WHAT THIS TASK INVOLVES: Among the records that follow, set down only the lines from the one containing "body => parseAvailableSeats body" to the one containing "destruct f as", both included, exactly.

PROVIDED RECORDS:
(* ===== verification/WatcherSpec.v ===== *)
(** * WatcherSpec: the watcher of spec section 4.2 against its collaborators

    Spec section 1 treats the seat source and the mail as external
    collaborators with one operation each: an [AvailabilityChecker]
    answers a count or an error, a [Notifier] delivers a message to a
    recipient about a target and a count.  They are type classes here.
    Spec section 4.2 describes the watcher against them: on each interval
    tick it asks the checker; on an error it terminates; on a count it
    stays running and notifies when the count is positive.
    [spec_tick] and [spec_run] state this for any instances; nothing of
    the program is used.

    The program provides the instances: the checker is the part of the
    ticker branch that builds and sends the request, reads the body and
    parses it (new_main.go:86-116, with the network's answer as the
    observation), and the notifier is [sendEmailNotification].  [ticks]
    is the [for]/[select] loop (lines 83-120) run over the ticks the
    goroutine receives, until it returns.  [watcher_refines_spec]: the
    program's loop sends exactly the mails of the spec's watcher and
    returns exactly when the spec's watcher terminates.  The spec's
    deregistration on termination is a step of the registry, which the
    program does not take ([Zombie]). *)

From S2P Require Import Prelude Strconv Seats Notify Watcher.
From Stdlib Require Import ZArith Lia Ascii.

Local Open Scope Z_scope.

Module WatcherSpec.
Import Seats Notify Watcher.

(** ** The collaborators (spec section 1) *)

(** [CheckAvailability(key) -> (count int, err error)], on what the
    checker observes. *)
Class AvailabilityChecker (Obs : Type) := check_availability : Obs -> goresult Z.

(** [Notify(recipient, key, count)]: the message it delivers. *)
Class Notifier := notify : string -> string -> Z -> mail.

Inductive wstate := Running | Terminated.

(** ** The watcher of spec section 4.2 *)
Section Spec.
Context {Obs : Type} `{AvailabilityChecker Obs} `{Notifier}.
Variables (key target : string).

(** One interval tick (step 2): fail-fast on a checker error, notify on
    a positive count. *)
Definition spec_tick (o : Obs) : wstate * option mail :=
  match check_availability o with
  | (_, Some _) => (Terminated, None)
  | (n, None) => (Running, if 0 <? n then Some (notify key target n) else None)
  end.

(** The watch over the observations of successive ticks: the mails it
    sends and the state it ends in. *)
Fixpoint spec_run (os : list Obs) : wstate * list mail :=
  match os with
  | [] => (Running, [])
  | o :: os' =>
      match spec_tick o with
      | (Terminated, _) => (Terminated, [])
      | (Running, m) => let '(s, ms) := spec_run os' in (s, option_list m ++ ms)
      end
  end.

(** The spec's watcher sends at most one mail per tick. *)
Lemma spec_run_mails os : (length (snd (spec_run os)) <= length os)%nat.
Proof.
  induction os as [|o os IH]; simpl; [lia|].
  destruct (spec_tick o) as [[|] m]; simpl; [|lia].
  destruct (spec_run os) as [s ms]. simpl in *. rewrite length_app.
  destruct m; simpl; lia.
Qed.

End Spec.

(** ** The program's collaborators *)

(** Lines 86-116: the request, [client.Do], [ioutil.ReadAll] and
    [parseAvailableSeats], observed through what the network returned. *)
#[export] Instance fetch_checker : AvailabilityChecker fetch_outcome :=
  fun f =>
    match f with
    | FetchNewRequestError => (0, Some ErrNewRequest)
    | FetchDoError => (0, Some ErrDo)
    | FetchReadError => (0, Some ErrReadBody)
    | FetchBody body => parseAvailableSeats body
    end.

(** Line 119: [sendEmailNotification(email, availableSeats, crn)]. *)
#[export] Instance email_notifier : Notifier :=
  fun email crn n => sendEmailNotification email n crn.

(** The [for]/[select] loop (lines 83-120) over the ticks the goroutine
    receives: after a [return] it receives no more. *)
Fixpoint ticks (a : watcher) (fs : list fetch_outcome) : watcher * list mail :=
  match fs with
  | [] => (a, [])
  | f :: fs' =>
      let '(a1, m) := after_tick a f in
      match w_pc a1 with
      | WDone => (a1, option_list m)
      | WSelect => let '(a2, ms) := ticks a1 fs' in (a2, option_list m ++ ms)
      end
  end.

(** A page showing five free seats. *)
Definition page_five : string := seats_prefix +:+ "5" +:+ seats_suffix.

(** One tick of the program is one tick of the spec's watcher. *)
Lemma after_tick_spec a f :
  snd (after_tick a f) = snd (spec_tick (w_email a) (w_crn a) f) /\
  (w_pc (fst (after_tick a f)) = WDone <-> fst (spec_tick (w_email a) (w_crn a) f) = Terminated).
Proof.
  unfold after_tick, tick, spec_tick, check_availability, fetch_checker, notify, email_notifier.
  destruct f as [| | |body]; simpl; try (split; [done | split; done]).
  destruct (parseAvailableSeats body) as [n [e|]]; simpl; [split; [done | split; done]|].
  destruct (0 <? n); simpl; split; try done; split; done.
Qed.

(** ** Properties *)

(** C6: Refinement of spec section 4.2: from a watcher waiting in
    [select], the program's loop over any sequence of ticks sends
    exactly the mails of the spec's watcher with the program's checker
    and notifier, and has returned exactly when the spec's watcher has
    terminated. *)
Theorem watcher_refines_spec a fs :
  w_pc a = WSelect ->
  snd (ticks a fs) = snd (spec_run (w_email a) (w_crn a) fs) /\
  (w_pc (fst (ticks a fs)) = WDone <-> fst (spec_run (w_email a) (w_crn a) fs) = Terminated).
Proof.
  revert a. induction fs as [|f fs IH]; intros a Hp; simpl; [rewrite Hp; split; done|].
  destruct (after_tick_spec a f) as [Hm [Hd1 Hd2]]. destruct (after_tick_ids a f) as (He & Hc & _).
  destruct (after_tick a f) as [a1 m] eqn:Ha. simpl in *.
  destruct (spec_tick (w_email a) (w_crn a) f) as [[|] m'] eqn:Hs; simpl in *; subst m'.
  - destruct (w_pc a1) eqn:Hp1; [|by specialize (Hd1 eq_refl)].
    destruct (IH a1 Hp1) as [IHm IHd]. rewrite He, Hc in *.
    destruct (ticks a1 fs) as [a2 ms], (spec_run (w_email a) (w_crn a) fs) as [s ms'].
    simpl in *. by subst.
  - rewrite (Hd2 eq_refl). split; [|done].
    destruct m; [|done].
    unfold spec_tick in Hs. destruct (check_availability f) as [n [e|]]; [done|].
    destruct (0 <? n); discriminate.
Qed.

Lemma watcher_refines_spec_witness :
  let a := spawn_watcher "a@b.c" "12345" 0 in
  let fs := [FetchBody page_five; FetchDoError; FetchBody page_five] in
  w_pc a = WSelect /\
  snd (ticks a fs) = [sendEmailNotification "a@b.c" 5 "12345"] /\
  snd (ticks a fs) = snd (spec_run (w_email a) (w_crn a) fs) /\
  (w_pc (fst (ticks a fs)) = WDone <-> fst (spec_run (w_email a) (w_crn a) fs) = Terminated).
Proof.
  intros a fs. split; [reflexivity|]. split; [vm_compute; reflexivity|].
  exact (watcher_refines_spec a fs eq_refl).
Defined.

End WatcherSpec.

FINAL ANSWER:
    | FetchBody body => parseAvailableSeats body
    end.

(** Line 119: [sendEmailNotification(email, availableSeats, crn)]. *)
#[export] Instance email_notifier : Notifier :=
  fun email crn n => sendEmailNotification email n crn.

(** The [for]/[select] loop (lines 83-120) over the ticks the goroutine
    receives: after a [return] it receives no more. *)
Fixpoint ticks (a : watcher) (fs : list fetch_outcome) : watcher * list mail :=
  match fs with
  | [] => (a, [])
  | f :: fs' =>
      let '(a1, m) := after_tick a f in
      match w_pc a1 with
      | WDone => (a1, option_list m)
      | WSelect => let '(a2, ms) := ticks a1 fs' in (a2, option_list m ++ ms)
      end
  end.

(** A page showing five free seats. *)
Definition page_five : string := seats_prefix +:+ "5" +:+ seats_suffix.

(** One tick of the program is one tick of the spec's watcher. *)
Lemma after_tick_spec a f :
  snd (after_tick a f) = snd (spec_tick (w_email a) (w_crn a) f) /\
  (w_pc (fst (after_tick a f)) = WDone <-> fst (spec_tick (w_email a) (w_crn a) f) = Terminated).
Proof.
  unfold after_tick, tick, spec_tick, check_availability, fetch_checker, notify, email_notifier.
  destruct f as [| | |body]; simpl; try (split; [done | split; done]).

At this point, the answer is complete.